The goals are not the exclusive domain of any political party
To the Editor:
There is a lot of misunderstanding and, unfortunately, misrepresentation of the EPA’s recent clarification of federal authority under the Clean Water Act. The 2015 EPA wetland rule greatly expanded the definition of “waters of the US (WOTUS),” originally known as navigable waters under the Clean Water Act. Had this rule (law?) gone into effect, the regulatory power of the EPA and the Corps would have increased far beyond the limits set by Congress and affirmed by the Supreme Court. The main misunderstanding is that the 2015 rule has been in effect across the country despite the fact it has never actually been implemented.

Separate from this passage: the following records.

(* ===== verification/TpInv.v ===== *)
(** Invariant of the Transport Protocol engine of [Tp]: every operation, from every
    well-formed engine and on every well-formed frame, runs without a panic and leaves
    the engine well formed; every frame it emits is well formed; sessions stay
    addressable (one transmit session per DT path, one connection-mode receive session
    per DT path, one broadcast receive session per source and PGN). *)
From S2P Require Export Tp.

(** ** Invariant *)

Record rx_wf (s : TransportSession) : Prop := {
  rx_state : s_state s = if is_broadcast_session s then SessionState.ReceivingData
                         else SessionState.WaitingForData;
  rx_progress : s_bytes_transferred s = 7 * s_last_sequence s;
  rx_incomplete : 7 * s_last_sequence s < s_total_bytes s;
  rx_seq : 0 <= s_last_sequence s;
  rx_max : 1 <= s_max_packets_per_cts s <= 16;
  rx_window : is_broadcast_session s = false ->
    1 <= s_cts_window_start s <= s_last_sequence s + 1 /\
    s_last_sequence s + 2 <= s_cts_window_start s + s_cts_window_size s
      <= total_packets s + 1 /\
    s_cts_window_size s <= s_max_packets_per_cts s
}.

Record tx_wf (s : TransportSession) : Prop := {
  tx_progress : s_bytes_transferred s = Z.min (7 * s_last_sequence s) (s_total_bytes s);
  tx_seq : 0 <= s_last_sequence s <= total_packets s;
  tx_max : s_max_packets_per_cts s = TP_MAX_PACKETS_PER_CTS;
  tx_retransmit : in_u 8 (s_retransmit_count s);
  tx_state : match s_state s with
             | SessionState.SendingData =>
                 s_last_sequence s < total_packets s /\
                 (is_broadcast_session s = false ->
                  1 <= s_packets_to_send s <= TP_MAX_PACKETS_PER_CTS /\
                  s_last_sequence s + s_packets_to_send s <= total_packets s)
             | SessionState.WaitingForCTS =>
                 is_broadcast_session s = false /\ s_last_sequence s < total_packets s
             | SessionState.WaitingForEndOfMsg =>
                 is_broadcast_session s = false /\ s_last_sequence s = total_packets s
             | _ => False
             end
}.

Record session_wf (s : TransportSession) : Prop := {
  sw_total : CAN_DATA_LENGTH < s_total_bytes s <= TP_MAX_DATA_LENGTH;
  sw_len : Z.of_nat (length (s_data s)) = s_total_bytes s;
  sw_bytes : bytes (s_data s);
  sw_pgn : in_u 18 (s_pgn s);
  sw_src : in_u 8 (s_source_address s);
  sw_dst : in_u 8 (s_destination_address s);
  sw_timer : in_u 32 (s_timer_ms s);
  sw_adv : 1 <= s_advertised_packets_per_cts s <= TP_MAX_PACKETS_PER_CTS;
  sw_dir : match s_direction s with Receive => rx_wf s | Transmit => tx_wf s end
}.

(** The DT path a session occupies; broadcast receivers are told apart by PGN too. *)
Definition session_path (s : TransportSession)
    : TransportDirection * Z * Z * Z * option Z :=
  (s_direction s, s_source_address s, s_destination_address s, s_can_port s,
   if bool_decide (s_direction s = Receive) && is_broadcast_session s
   then Some (s_pgn s) else None).

Record tp_wf (p : TransportProtocol) : Prop := {
  tw_sessions : Forall session_wf (sessions p);
  tw_paths : NoDup (session_path <$> sessions p);
  tw_receive : 0 <= max_receive_bytes p <= TP_MAX_DATA_LENGTH;
  tw_adv : 1 <= advertised_packets_per_cts p <= TP_MAX_PACKETS_PER_CTS;
  tw_retransmits : in_u 8 (max_retransmits p)
}.

(** What an operation owes its caller. *)
Definition tp_safe (p : TransportProtocol) (r : tp_result) : Prop :=
  exists p' frames evs, r = Some (p', frames, evs) /\ tp_wf p' /\
    Forall FrameOps.wf frames /\
    (length (sessions p') <= Nat.max (length (sessions p)) (max_sessions p))%nat /\
    max_sessions p' = max_sessions p.

(** ** Bytes on the wire *)

Lemma byte0_range x : in_u 8 (byte0 x).
Proof. apply (in_u_land_ones 8). lia. Qed.
Lemma byte1_range x : in_u 8 (byte1 x).
Proof. apply (in_u_land_ones 8). lia. Qed.
Lemma byte2_range x : in_u 8 (byte2 x).
Proof. apply (in_u_land_ones 8). lia. Qed.
#[export] Hint Resolve byte0_range byte1_range byte2_range : bus.

Lemma le16_join x : in_u 16 x -> Z.lor (byte0 x) (Z.shiftl (byte1 x) 8) = x.
Proof.
  intros Hx. unfold byte0, byte1. change 255 with (Z.ones 8).
  apply Z.bits_inj'. intros n Hn.
  destruct (Z.ltb_spec n 8); [|destruct (Z.ltb_spec n 16)]; bits_norm; bits_done.
Qed.

Lemma le24_join x :
  in_u 24 x ->
  Z.lor (Z.lor (byte0 x) (Z.shiftl (byte1 x) 8)) (Z.shiftl (byte2 x) 16) = x.
Proof.
  intros Hx. unfold byte0, byte1, byte2. change 255 with (Z.ones 8).
  apply Z.bits_inj'. intros n Hn.
  destruct (Z.ltb_spec n 8); [|destruct (Z.ltb_spec n 16); [|destruct (Z.ltb_spec n 24)]];
    bits_norm; bits_done.
Qed.

Lemma cm_size_range f : FrameOps.wf f -> in_u 16 (cm_size f).
Proof.
  intros Hf. apply in_u_lor; [lia| |].
  - eapply in_u_mono; [|by apply byte_range]. lia.
  - apply (in_u_shiftl 8 8); [lia|lia|]. by apply byte_range.
Qed.

Lemma cm_pgn_range f :
  FrameOps.wf f -> pgn_is_valid (pgn_from_cm_bytes (f_data f)) = true ->
  in_u 18 (pgn_from_cm_bytes (f_data f)).
Proof.
  intros Hf Hv%Z.leb_le. split; [|change (2 ^ 18) with 0x40000; lia].
  apply Z.lor_nonneg; split; [apply Z.lor_nonneg; split|]; rewrite ?Z.shiftl_nonneg;
    by apply byte_range.
Qed.

(** Every TP frame has PGN [PGN_TP_CM] or [PGN_TP_DT], both canonical PDU1. *)
Lemma cm_frame_wf src dst data :
  in_u 8 src -> in_u 8 dst -> length data = 8%nat -> bytes data ->
  FrameOps.wf (FrameOps.new8 (cm_id src dst) data).
Proof. intros. by apply wf_new8. Qed.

The EPA and various environmental groups lobbied extensively for the 2015 change in the definition of WOTUS. The Government Accountability Office ruled in 2015 that the EPA broke the law with their lobbying campaign. The EPA used illegal tactics to generate public support. In 2015 and January 2016, Congress passed a joint resolution providing for congressional disapproval of the rule regarding “waters of the US” (S.J. Res 22, 114th). President Obama vetoed the resolution. Once the rules were published, dozens of states and other groups filed lawsuits across the nation to stop the proposed rule. A district court blocked it in 13 states prior to implementation and the 6th Circuit issued a nationwide stay a few weeks later. It has bounced around the court system since but has never been in effect nationwide. It would be more accurate to state that the EPA is reverting to previous standards rather than changing standards that were never applied and certainly never enforced.
Protection of the environment, property rights and economic considerations all require compromises to be made. Even the definition of wetlands, which is a subjective concept, requires compromise. Since we can neither afford to destroy necessary wetlands nor prevent the economic use of millions of acres of land, compromises must be made. The proposed 2015 rule, which evolved from the EPA and environmental groups attempting to interpret the vague “significant nexus” test of Kennedy in his concurrence in the Rapanos 2006 Supreme Court ruling, failed to take into consideration goals other than those of environmental groups.
Laws should be written by Congress, not agencies and certainly not advocacy groups. Congress and individual states can write new environmental laws. The courts can rule on the constitutionality of those laws. Environmental groups such as the NRDC, now headed by the former EPA director McCarthy, are free to lobby lawmakers. So are industry, property and civil rights groups.
The new EPA ruling is not a harbinger of environmental doom. Wetlands are still protected and the economic use of one’s property is not completely stymied. The goals of protecting the environment, ensuring property rights and increasing economic prosperity are not the exclusive domain of any political party.